• [Data in this exercise]:
(** C3, amended: for a streaming request whose stream the backend answers
    with 200, the chunks delivered to the caller are the chunks read from
    upstream that are not empty, each one whole and in the order read
    (the guard [if chunk] skips the empty ones); where none is empty they
    are the chunks read, element for element. *)
Theorem streamed_chunks_are_the_nonempty_upstream_chunks (config : Config)
  (request : ChatCompletionRequest) (client : AsyncClient)
  (response : StreamedResponse) (calls : list call) :
  stream request = Some true ->
  client_stream client (completions_url config) (gpt_oss_request config request)
    (request_headers config) = Answered response ->
  stream_status_code response = 200 ->
  exists body : Generator,
    chat_completions config request client calls =
    (Ok (StreamingResponse body 200 "text/plain"
           [("Cache-Control", "no-cache")]), calls)
    /\ (forall later : list call,
          yielded (fst (body later)) = filter truthy_str (chunks response))
    /\ (forallb truthy_str (chunks response) = true ->
        forall later : list call,
          yielded (fst (body later)) = chunks response).
Proof.
  intros Hstream Hopen Hstatus.
  eexists. split; [apply chat_completions_streaming; exact Hstream |].
  assert (Hbody : forall later : list call,
             yielded (fst (generate_stream config client
                             (gpt_oss_request config request)
                             (request_headers config) later))
             = filter truthy_str (chunks response)).
  { intros later.
    rewrite (generate_stream_200 _ _ _ _ response) by assumption.
    cbn [fst]. apply forward_chunks_yielded. }
  split.
  - exact Hbody.
  - intros Hall later. rewrite Hbody. apply filter_truthy_all, Hall.
Qed.

Lemma streamed_chunks_witness :
  exists body : Generator,
    chat_completions default_config (plain_request [hello] true)
      (backend (Answered greeting) (Answered steady)) [] =
    (Ok (StreamingResponse body 200 "text/plain"
           [("Cache-Control", "no-cache")]), [])
    /\ (forall later : list call, yielded (fst (body later)) = ["Hel"; "lo"]).
Proof.
  destruct (streamed_chunks_are_the_nonempty_upstream_chunks default_config
              (plain_request [hello] true)
              (backend (Answered greeting) (Answered steady)) steady []
              eq_refl eq_refl eq_refl) as [body [Hreturned [_ Hall]]].
  exists body. split.
  - exact Hreturned.
  - exact (Hall eq_refl).
Defined.

(** ** Defaults of the sampling parameters *)

(** The two resolved fields of the payload are always an integer and a
    float, never [null]. *)
Lemma payload_sampling_fields (config : Config) (request : ChatCompletionRequest) :
  field (gpt_oss_request config request) "max_tokens"
  = Some (JInt (py_or truthy_int (max_tokens request) (MAX_TOKENS config)))
  /\ field (gpt_oss_request config request) "temperature"
     = Some (JFloat (py_or truthy_float (temperature request)
                       (TEMPERATURE config))).
Proof. split; reflexivity. Qed.

(** A field the request leaves out takes the configured default. *)
Lemma payload_defaults_when_absent (config : Config)
  (request : ChatCompletionRequest) :
  (max_tokens request = None ->
   field (gpt_oss_request config request) "max_tokens"
   = Some (JInt (MAX_TOKENS config)))
  /\ (temperature request = None ->
      field (gpt_oss_request config request) "temperature"
      = Some (JFloat (TEMPERATURE config))).
Proof.
  split; intros H; cbn; rewrite H; reflexivity.
Qed.

(** A supplied value that is not zero is sent as it is. *)
Lemma payload_keeps_nonzero (config : Config) (request : ChatCompletionRequest) :
  (forall n : Z, max_tokens request = Some n -> n <> 0 ->
     field (gpt_oss_request config request) "max_tokens" = Some (JInt n))
  /\ (forall t : float, temperature request = Some t -> truthy_float t = true ->
        field (gpt_oss_request config request) "temperature" = Some (JFloat t)).
Proof.
  split.
  - intros n H Hn. cbn. rewrite H. cbn. unfold truthy_int.
    destruct (Z.eqb_spec n 0); [contradiction | reflexivity].
  - intros t H Ht. cbn. rewrite H. cbn. rewrite Ht. reflexivity.
Qed.

(** A supplied zero is falsy, so [or] replaces it by the default. *)
Lemma payload_replaces_zero (config : Config) (request : ChatCompletionRequest) :
  (max_tokens request = Some 0 ->
   field (gpt_oss_request config request) "max_tokens"
   = Some (JInt (MAX_TOKENS config)))
  /\ (forall sign : bool, temperature request = Some (S754_zero sign) ->
        field (gpt_oss_request config request) "temperature"
        = Some (JFloat (TEMPERATURE config))).
Proof.
  split.
  - intros H. cbn. rewrite H. reflexivity.
  - intros sign H. cbn. rewrite H. reflexivity.
Qed.

(** C4, on the code: for a request that supplies max_tokens 0 and
    temperature 0.0, the payload sent upstream under the default
    configuration carries max_tokens 2048 and temperature 0.7, not the
    supplied zeros. *)
Theorem supplied_zero_is_sent_as_default :
  max_tokens zero_request = Some 0
  /\ temperature zero_request = Some float_0_0
  /\ field (gpt_oss_request default_config zero_request) "max_tokens"
     = Some (JInt 2048)
  /\ field (gpt_oss_request default_config zero_request) "temperature"
     = Some (JFloat float_0_7).
Proof. repeat split. Qed.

• [Problem statement]: Retype exactly the span of lines from the one with "Some (JFloat t))." through the one with "(max_tokens request = Some 0 ->"; include both ends and omit the rest of the material.

• [Exercise response]:
        field (gpt_oss_request config request) "temperature" = Some (JFloat t)).
Proof.
  split.
  - intros n H Hn. cbn. rewrite H. cbn. unfold truthy_int.
    destruct (Z.eqb_spec n 0); [contradiction | reflexivity].
  - intros t H Ht. cbn. rewrite H. cbn. rewrite Ht. reflexivity.
Qed.

(** A supplied zero is falsy, so [or] replaces it by the default. *)
Lemma payload_replaces_zero (config : Config) (request : ChatCompletionRequest) :
  (max_tokens request = Some 0 ->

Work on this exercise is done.